Build the release yaml:
make release
Apply to your cluster:
kubectl apply -f out/ingress-envoy.yaml
Apply the test application and ingress resources:
kubectl apply -f samples/test_ingressclass.yaml
kubectl apply -f samples/test_app.yaml
kubectl apply -f samples/test_ingress.yaml
Start a port-forward to test the ingress locally.

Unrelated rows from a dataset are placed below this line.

Lemma exec_funcBody (c : XCompiler) (D : string)
    (Hglobal : global c = true) (HD : defers c = py.Name D)
    (body : list ast.Stmt) :
  Forall (deferOrPlain c D) body ->
  forall pyBody st l,
    funcBody c body = Ok pyBody ->
    pyrun.returned st = false ->
    pyrun.lists st !! D = Some l ->
    exists st',
      pyrun.execList pyBody st = Some st' /\
      pyrun.lists st' !! D
        = Some (l ++ map (capturedItem c) (reachedDefers body)) /\
      pyrun.calls st' = pyrun.calls st.
Proof.
  induction 1 as [|s rest Hs _ IH]; intros pyBody st l Hrun Hret Hl.
  - injection Hrun as <-. exists st. simpl. rewrite app_nil_r. auto.
  - cbn [funcBody] in Hrun.
    destruct (compileStmt c s) as [a|msg] eqn:Ha; [|discriminate Hrun].
    cbn [bind] in Hrun.
    destruct (funcBody c rest) as [b|msg] eqn:Hb; [|discriminate Hrun].
    cbn [bind] in Hrun. injection Hrun as <-.
    rewrite execList_app.
    assert (Hplain :
      containsDefer s = false ->
      (forall l0, compileStmt c s = Ok l0 -> Forall (pyrun.quiet D) l0) ->
      reachedDefers (s :: rest) = reachedDefers rest ->
      exists st',
        match pyrun.execList a st with
        | Some st1 => pyrun.execList b st1
        | None => None
        end = Some st' /\
        pyrun.lists st' !! D
          = Some (l ++ map (capturedItem c) (reachedDefers (s :: rest))) /\
        pyrun.calls st' = pyrun.calls st).
    { intros Hnd Hin Hreach.
      destruct (execList_quiet D a (Hin a Ha) st)
        as [st1 (Hrun1 & Hl1 & Hc1 & Hret1)].
      rewrite Hrun1, Hreach.
      destruct (IH b st1 l eq_refl) as [st2 (Hrun2 & Hl2 & Hc2)].
      - rewrite Hret1. exact Hret.
      - rewrite Hl1. exact Hl.
      - exists st2. rewrite Hrun2, Hl2, Hc2, Hc1. auto. }
    destruct s;
      try (destruct Hs as [Hnd Hin]; exact (Hplain Hnd Hin eq_refl)).
    + (* return *)
      clear Hplain. cbn [compileStmt bind] in Ha. injection Ha as <-.
      rewrite compileReturnStmt_hoisted_first.
      rewrite app_assoc, execList_app.
      assert (Hq : Forall (pyrun.quiet D)
                     (commentStmts c (ast.ReturnStmt Results) ++
                      hoistedAll c Results)).
      { apply Forall_app. split; [apply commentStmts_quiet|exact Hs]. }
      destruct (execList_quiet D _ Hq st)
        as [st1 (Hrun1 & Hl1 & Hc1 & Hret1)].
      rewrite Hrun1. cbn [pyrun.execList]. rewrite Hret1, Hret.
      cbn [pyrun.exec].
      rewrite (execList_returned b (pyrun.setReturned true st1) eq_refl).
      eexists. split; [reflexivity|].
      cbn [pyrun.setReturned pyrun.lists pyrun.calls reachedDefers map].
      rewrite Hl1, Hc1, app_nil_r. auto.
    + (* defer *)
      clear Hplain. cbn [compileStmt bind] in Ha.
      rewrite compileDeferStmt_eq, Hglobal in Ha. injection Ha as <-.
      rewrite !app_assoc, execList_app.
      assert (Hq : Forall (pyrun.quiet D)
                     ((commentStmts c (ast.DeferStmt Fun Args) ++
                       hoisted c Fun) ++ hoistedAll c Args)).
      { unfold deferOrPlain, deferHoisted in Hs. cbn [fst snd] in Hs.
        rewrite <- app_assoc. apply Forall_app.
        split; [apply commentStmts_quiet|exact Hs]. }
      destruct (execList_quiet D _ Hq st)
        as [st1 (Hrun1 & Hl1 & Hc1 & Hret1)].
      rewrite Hrun1. cbn [pyrun.execList]. rewrite Hret1, Hret.
      rewrite (exec_captureAppend c D _ _ _ HD).
      unfold pyrun.appendTo. rewrite Hl1, Hl.
      destruct (IH b (pyrun.setList D
                        (l ++ [py.Tuple [value c Fun;
                                         py.Tuple (values c Args)]]) st1)
                   (l ++ [py.Tuple [value c Fun; py.Tuple (values c Args)]])
                   eq_refl)
        as [st2 (Hrun2 & Hl2 & Hc2)].
      { cbn [pyrun.setList pyrun.returned]. rewrite Hret1. exact Hret. }
      { cbn [pyrun.setList pyrun.lists]. apply lookup_insert_eq. }
      exists st2. rewrite Hrun2, Hl2, Hc2.
      cbn [pyrun.setList pyrun.calls reachedDefers map capturedItem
           capturedPair fst snd].
      rewrite <- app_assoc, Hc1. auto.
Qed.
(** [s[0:n]] *)
Definition slice_to (n : nat) (s : string) : string := String.substring 0 n s.

(** [str(n)] for a count *)
Definition str_of_nat (n : nat) : string :=
  NilEmpty.string_of_uint (Nat.to_uint n).

(** [l[:m]] for a list and an integer bound, negative bounds counting from
    the end. *)
Definition take_to {A} (m : Z) (l : list A) : list A :=
  if (0 <=? m)%Z then take (Z.to_nat m) l
  else take (length l - Z.to_nat (- m)) l.

(** [sorted] is stable.  [before x y] says that [x], met first, stays in
    front of [y]. *)
Section sorted.
Context {A : Type} (before : A → A → bool).

Fixpoint insert (x : A) (l : list A) : list A :=
  match l with
  | [] => [x]
  | y :: r => if before x y then x :: l else y :: insert x r
  end.

Definition sorted (l : list A) : list A := foldr insert [] l.
End sorted.

(** [zip_longest(l, k, fillvalue=fill)] *)
Fixpoint zip_longest {A} (fill : A) (l k : list A) : list (A * A) :=
  match l, k with
  | [], _ => (λ y, (fill, y)) <$> k
  | _, [] => (λ x, (x, fill)) <$> l
  | x :: l', y :: k' => (x, y) :: zip_longest fill l' k'
  end.

End Py.


(** ** Values, fields and exceptions *)

(** The Python values that reach a field: strings, the integer of the default
    fallback indicator, and the [None] of a failed [dict.get]. *)
Inductive value :=
| Str (s : string)
| Int (n : Z)
| NoneV.

Coercion Str : string >-> value.

Global Instance value_eq_dec : EqDecision value.
Proof. solve_decision. Defined.

(** [pymarc.Field]: a control field holds data, any other field holds two
    indicators and its subfields, each a code with its value. *)
Inductive Field :=
| ControlField (tag : string) (data : string)
| DataField (tag : string) (indicators : value * value)
    (subfields : list (value * value)).

Global Instance Field_eq_dec : EqDecision Field.
Proof. solve_decision. Defined.

Definition tag_of (f : Field) : string :=
  match f with
  | ControlField tag _ => tag
  | DataField tag _ _ => tag
  end.

Inductive exn :=
| KeyError (key : string)
| IndexError (msg : string)
| TypeError (msg : string).

Inductive result (A : Type) :=
| Ok (a : A)
| Raise (e : exn).
Arguments Ok {A} a.
Arguments Raise {A} e.

Global Instance result_ret : MRet result := @Ok.
Global Instance result_bind : MBind result := λ A B f m,
  match m with
  | Ok a => f a
  | Raise e => Raise e
  end.

Abbreviation row := (gmap string string).

(** [row[key]] *)
Definition getitem (r : row) (key : string) : result string :=
  match r !! key with
  | Some v => Ok v
  | None => Raise (KeyError key)
  end.

(** [l[i]] *)
Definition index {A} (l : list A) (i : nat) : result A :=
  match l !! i with
  | Some x => Ok x
  | None => Raise (IndexError "list index out of range")
  end.

(** ** class MarcupRecord (the first definition, the base of IslandoraRecord) *)

Module MarcupRecord.

(** [Record.add_field] appends. *)
Definition add_field (fields : list Field) (f : Field) : list Field :=
  fields ++ [f].

(** [Field.convert_legacy_subfields]: a flat sequence code, value, code,
    value, ... read two by two. *)
Fixpoint convert_legacy_subfields (subfields : list value)
    : list (value * value) :=
  match subfields with
  | code :: v :: rest => (code, v) :: convert_legacy_subfields rest
  | _ => []
  end.

Definition add (fields : list Field) (tag : string)
    (indicators : value * value) (subfields : list value) : list Field :=
  add_field fields
    (DataField tag indicators (convert_legacy_subfields subfields)).

Definition _add_terms (tag : string) (indicators : value * value)
    (terms : list string) (extra_subfields : list value)
    (fields : list Field) : list Field :=
  foldl (λ fields term,
           if decide (term ≠ "")
           then add fields tag indicators (Str "a" :: Str term :: extra_subfields)
           else fields)
        fields terms.

(** The body of the loop of [_add_terms_multiple_vocabularies]. *)
Definition add_term_uri (tag : string) (first_indicator : value)
    (fallback_2nd_indicator : value) (fields : list Field)
    (tu : string * string) : list Field :=
  let '(t, u) := tu in
  if decide (Py.strip t ≠ "") then
    if Py.contains "id.loc.gov" u then
      add fields tag (first_indicator, Str "0") [Str "a"; Str t]
    else if Py.contains "id.worldcat.org/fast" u then
      add fields tag (first_indicator, Str "7")
        [Str "a"; Str t; Str "2"; Str "fast"]
    else if decide (u = "") then
      add fields tag (first_indicator, Str "7")
        [Str "a"; Str t; Str "2"; Str "local"]
    else
      add fields tag (first_indicator, fallback_2nd_indicator)
        [Str "a"; Str t]
  else fields.

Definition _add_terms_multiple_vocabularies (tag : string)
    (terms_uris : list (string * string)) (first_indicator : value)
    (fallback_2nd_indicator : value) (fields : list Field) : list Field :=
  foldl (add_term_uri tag first_indicator fallback_2nd_indicator)
        fields terms_uris.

kubectl port-forward svc/ingress-envoy-controller-manager -n ingress-envoy-system 8000:80
curl the test path:
curl http://localhost:8000/Ingress_HTTP
The response should look something like this:
{
"args": {},
"headers": {
"Accept": "*/*",
"Host": "127.0.0.1:8000",
"User-Agent": "curl/7.68.0",
"X-Envoy-Expected-Rq-Timeout-Ms": "15000",
"X-Envoy-Original-Path": "/Ingress_HTTP"
},
"origin": "10.42.0.41",
"url": "http://127.0.0.1:8000/get"
}
On the upstream kubernetes docs Kubernetes Ingress Controllers there are over 20+ Ingress Controllers already posted. 5 of which are already using envoy as the loadbalaner/proxy. So why build another one?
-
To help bring understanding to envoy. When choosing a loadbalancer/proxy, envoy can seem like a more complex choice to HAProxy or nginx. It is possible that envoy brings extra complexity in some usecases, but it can also be used in the simple case. Looking at the envoy based ingress options for kubernetes, none of them seemed as simple as ingress-nginx. I figured why not take a swing at a building a simple ingress powered by envoy.
-
Self learning. Ingress is a very critical component for running production workloads in kubernetes. Envoy is quickly taking ground as the defacto proxy/loadbalancer for cloud native workloads. xDS is aimed at becoming the universal data plane API. This project seemed like a good way to gain some knowledge on how these pieces work together.
Please do. Just open an issue first and feel free to open a PR with the proposed changes.